Auto loans are easier to get now too. Credit clearing house Experian recently reported that sub-prime lending in the auto category was about 43% of loans, up from 42% in 2008 when such lending peaked before the financial crisis. Underwriting, such as income verification, has stiffened since then. Finance companies, though, have loosened lending for those with low credit scores, but who have solid incomes.
But automakers warned that talks of the "fiscal cliff" could put a damper on the party, if Congress and the White House can't reach an agreement. The "fiscal cliff" term refers to the tax increases and government spending cuts set to roll into effect starting Jan. 1 if the government can't come to an agreement to cut the deficit.
"Exactly how much growth we can expect next year will depend on how Congress and the president resolve the fiscal cliff issue," said Kurt McNeil, General Motor's head of U.S. sales. "Markets and consumers hate uncertainty."
Ford estimated that about 20,000 to 30,000 of this month's sales came from customers who planned to buy cars in October but delayed them until November due to the hurricane. Hurricane victims who need to replace their wheels could drive demand for another several months.
"We are expecting a strong December as the industry continues to recover from the East Coast hurricane," said Reid Bigland, CEO of Chrysler's Dodge brand and head of U.S. sales for the group, in a press release.
Honda's sales rocketed up 38.9 percent, thanks in large part to steep incentives offered on the 2012 Honda Civic. The company released a redesigned version of the popular, yet critically maligned, Civic on Nov. 29th, and dealers were pushing the old version out the door with cash rebates. And the popularity of the new Honda Accord helped.

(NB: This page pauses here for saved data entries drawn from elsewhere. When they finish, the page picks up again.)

Lemma confined_ret {A} area (a : A) : confined area (mret a).
Proof. by intros w. Qed.
Lemma confined_lift {A} area (r : res A) : confined area (world_lift r).
Proof. by intros w. Qed.
Lemma confined_looking {A} area (p : F → res A) : confined area (looking p).
Proof. by intros w. Qed.
Lemma confined_tally area files bytes : confined area (tally 0 files bytes).
Proof. intros w. split; try done. simpl. lia. Qed.
Lemma confined_bind {A B} area (p : World C A) (q : A → World C B) :
  confined area p → (∀ a, confined area (q a)) → confined area (p ≫= q).
Proof.
  intros Hp Hq w. specialize (Hp w). unfold mbind, world_bind. destruct (p w) as [[e|a] w1]; [done|]. etrans; [exact Hp|apply Hq].
Qed.
Lemma confined_store {A} area (p : Proc A) : evolves p → confined area (on_store p).
Proof. intros Hp w. specialize (Hp w.1). unfold on_store. destruct (p w.1) as [r s]. by split. Qed.
Lemma confined_remove area names : names ≠ [] → Forall ordinary names → area names → confined area (on_files (os_Remove (absolute (root ++ names)))).
Proof.
  intros Hn Ho Ha [s [[e f] r]]. pose proof (removes_file area names f Hn Ho Ha) as Hr. unfold on_files. simpl.
  destruct (os_Remove (absolute (root ++ names)) f) as [x f']. split; try done. by apply rtc_once.
Qed.
Lemma confined_remove_all area names : names ≠ [] → Forall ordinary names → area names → confined area (on_files (os_RemoveAll (absolute (root ++ names)))).
Proof.
  intros Hn Ho Ha [s [[e f] r]]. pose proof (removes_tree area names f Hn Ho Ha) as Hr. unfold on_files. simpl.
  destruct (os_RemoveAll (absolute (root ++ names)) f) as [x f']. split; try done. by apply rtc_once.
Qed.
Local Hint Resolve confined_ret confined_lift confined_looking confined_tally confined_bind confined_remove confined_remove_all : core.

(** ** The steps of a collection *)

Lemma safe_path names : names ≠ [] → Forall ordinary names → safeStatePath (absolute root) (join "/" names) = inr (absolute (root ++ names)).
Proof.
  intros Hn Ho. unfold safeStatePath. pose proof (inside_secure _ Hn Ho) as Hs. unfold secureArtifactName in Hs. destruct (_ || _); [done|].
  rewrite join_absolute, joined_path by done. by rewrite below_is_inside.
Qed.
Lemma inspect_path names f path info : names ≠ [] → Forall ordinary names →
  inspectArtifact (absolute root) (join "/" names) f = inr (path, info) → path = absolute (root ++ names).
Proof.
  intros Hn Ho. unfold inspectArtifact. rewrite safe_path by done.
  destruct (os_Lstat _ f) as [[|e]|i]; [by intros [= <- _]|done|]. destruct (_ || _); [done|]. by intros [= <- _].
Qed.
Lemma remove_artifact_confined area names : names ≠ [] → Forall ordinary names → area names →
  confined area (remove_artifact (absolute root) (join "/" names)).
Proof.
  intros Hn Ho Ha w. unfold remove_artifact, mbind, world_bind, looking.
  destruct (inspectArtifact (absolute root) (join "/" names) w.2.1.2) as [e|[path info]] eqn:Hi; [done|].
  apply inspect_path in Hi as ->; [|done|done]. cbn [fst snd].
  refine (confined_bind area (on_files (os_Remove (absolute (root ++ names)))) _ _ _ w); [auto|]. intros [[|e]|[]]; auto.
Qed.
Lemma remove_artifacts_confined area paths : Forall (λ path, ∃ names, names ≠ [] ∧ Forall ordinary names ∧ path = join "/" names ∧ area names) paths →
  confined area (remove_artifacts (absolute root) paths).
Proof.
  induction 1 as [|path paths (names&Hn&Ho&->&Ha) _ IH]; [apply confined_ret|]. apply confined_bind; [by apply remove_artifact_confined|auto].
Qed.
Lemma remove_tree_confined area dir target : ordinary dir → Forall ordinary target →
  (∀ down, down ≠ [] → target = root ++ dir :: down → area (dir :: down)) →
  confined area (removeTreeWithin (absolute (root ++ [dir])) (absolute target)).
Proof.
  intros Hd Ht Ha. unfold removeTreeWithin. assert (Hb : Forall ordinary (root ++ [dir])) by (apply Forall_app_2; [done|ordinals]).
  destruct (_ || _) eqn:Hrel; [auto|]. destruct (rel_below _ _ Hb Ht Hrel) as (down&Hne&->). rewrite <- app_assoc in *. cbn [app] in *.
  apply Forall_app in Ht as [_ Ht]. apply confined_bind; [auto|]. intros [[|e]|info]; [auto|auto|]. destruct (fi_symlink info); [auto|].
  apply confined_bind; [apply confined_remove_all; [done|done|by apply Ha]|]. intros [e|[]]; auto.
Qed.
Lemma parent_absolute names x : Forall ordinary (names ++ [x]) → parent (absolute (names ++ [x])) = absolute names.
Proof. intros H. unfold parent. rewrite names_absolute by done. by rewrite removelast_last. Qed.
Lemma remove_parents_confined area dir x : ordinary dir → ordinary x → area [dir; x] →
  confined area (removeEmptyParents (absolute (root ++ [dir])) (absolute (root ++ [dir; x]))).
Proof.
  intros Hd Hx Ha. assert (Hb : Forall ordinary (root ++ [dir])) by (apply Forall_app_2; [done|ordinals]).
  assert (Hs : Forall ordinary (root ++ [dir; x])) by (apply Forall_app_2; [done|ordinals]).
  unfold removeEmptyParents. rewrite !clean_absolute_id, names_absolute by done.
  replace (length (root ++ [dir; x])) with (S (S (length root))) by (rewrite length_app; simpl; lia).
  cbn [remove_parents]. destruct (String.eqb _ _); [auto|]. apply confined_bind; [apply confined_remove; [done|ordinals|done]|].
  assert (parent (absolute (root ++ [dir; x])) = absolute (root ++ [dir])) as ->.
  { change [dir; x] with ([dir] ++ [x]) in *. rewrite app_assoc in *. by apply parent_absolute. }
  rewrite String.eqb_refl. intros [[|e]|[]]; auto.
Qed.
Lemma join_dir dir : ordinary dir → filepath_Join [absolute root; dir] = absolute (root ++ [dir]).
Proof. intros H. rewrite join_absolute, joined_names by (done || ordinals). done. Qed.
Lemma join_dir2 dir x : ordinary dir → ordinary x → filepath_Join [absolute root; dir; x] = absolute (root ++ [dir; x]).
Proof. intros Hd H. rewrite join_absolute, joined_names by (done || ordinals). done. Qed.
(* ===== verification/GithubWatch.v ===== *)
(** [internal/githubplugin/github.go], the TriggerProvider: the two sources, what
    they list, the cursors, and the protocol of one acknowledgement per event.

    The daemon's end of the stream is [TriggerStream]; a watch is a list of polls,
    [waited] telling how the wait after each of them ends. *)

From Stdlib Require Import Ascii.
From Stdlib Require String.
From S2P Require Import Prelude.
From S2P Require Import Json.
From S2P Require Import GoStd.
From S2P Require Import Resource.
From S2P Require Import Plan.
From S2P Require Import PluginContract.
From S2P Require Import FlowCompiler.
From S2P Require Import Db.
From S2P Require Import StorePlugins.
From S2P Require Import ServerPages.
From S2P Require Import ServerHandlers.
From S2P Require Import Workspace.
From S2P Require Import GithubApi.

Local Open Scope Z_scope.

(** ** Records of the API *)

Record issue := mkIssue { is_number : Z; is_title : string; is_body : string; is_url : string; is_state : string }.
Definition no_issue : issue := mkIssue 0 "" "" "" "".
Definition issue_field (i : issue) (name raw : string) : option issue :=
  let '(mkIssue n t b u s) := i in
  if String.eqb name "number" then v ← raw_int n raw; Some (mkIssue v t b u s)
  else if String.eqb name "title" then v ← raw_string t raw; Some (mkIssue n v b u s)
  else if String.eqb name "body" then v ← raw_string b raw; Some (mkIssue n t v u s)
  else if String.eqb name "html_url" then v ← raw_string u raw; Some (mkIssue n t b v s)
  else if String.eqb name "state" then v ← raw_string s raw; Some (mkIssue n t b u v)
  else Some i.
Definition decode_issue : string → option issue := decode_struct issue_field no_issue.
(** A struct of one text field, such as [label.name], [head.sha], [user.login]. *)
Definition text_field (key : string) (old name raw : string) : option string :=
  if String.eqb name key then raw_string old raw else Some old.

Edmunds.com Senior Analyst Jessica Caldwell said hurricane recovery also played a role in Honda's great November numbers.
"Honda is the most popular brand in the tri-state area (on the East Coast) so when life started to return to normal, those car buyers quickly made up for lost time," she said. "It was certainly a major factor."
On the flip side, GM posted a mere 3 percent increase for the month, leaving a huge inventory of unsold trucks on dealer lots.
GM's biggest brand, Chevrolet, reported flat sales over last year despite new products like the Spark minicar. Silverado pickup sales fell 10 percent.
GM's sales have been trailing the industry all year. They were up 4 percent through October, compared to the industry-wide increase of 14 percent.
GM said its competitors resorted to higher than usual incentives last month to get rid of 2012 model-year trucks. GM, which had more 2013 trucks on its lots, was only offering an average of $500 per truck, or a third of what others were offering. GM has been trying to hold the line on costly incentives, which can hurt resale value and brand image.
"We want to be known for great products, not great incentives," McNeil said.
But some analysts think GM will be forced to offer more deals in December to clear out higher-than-forecast inventory.
Asian brands also got a boost from some unusually big discounts, said Jesse Toprak, senior analyst for automotive pricing site TrueCar.com. TrueCar estimated that Hyundai and Kia, which were admonished by the U.S. government in late October for overstating gas mileage, increased incentive spending by nearly 30 percent. Nissan spending was up 45 percent to $4,273 per vehicle, by far the highest incentives in the industry.
The Associated Press contributed to this story.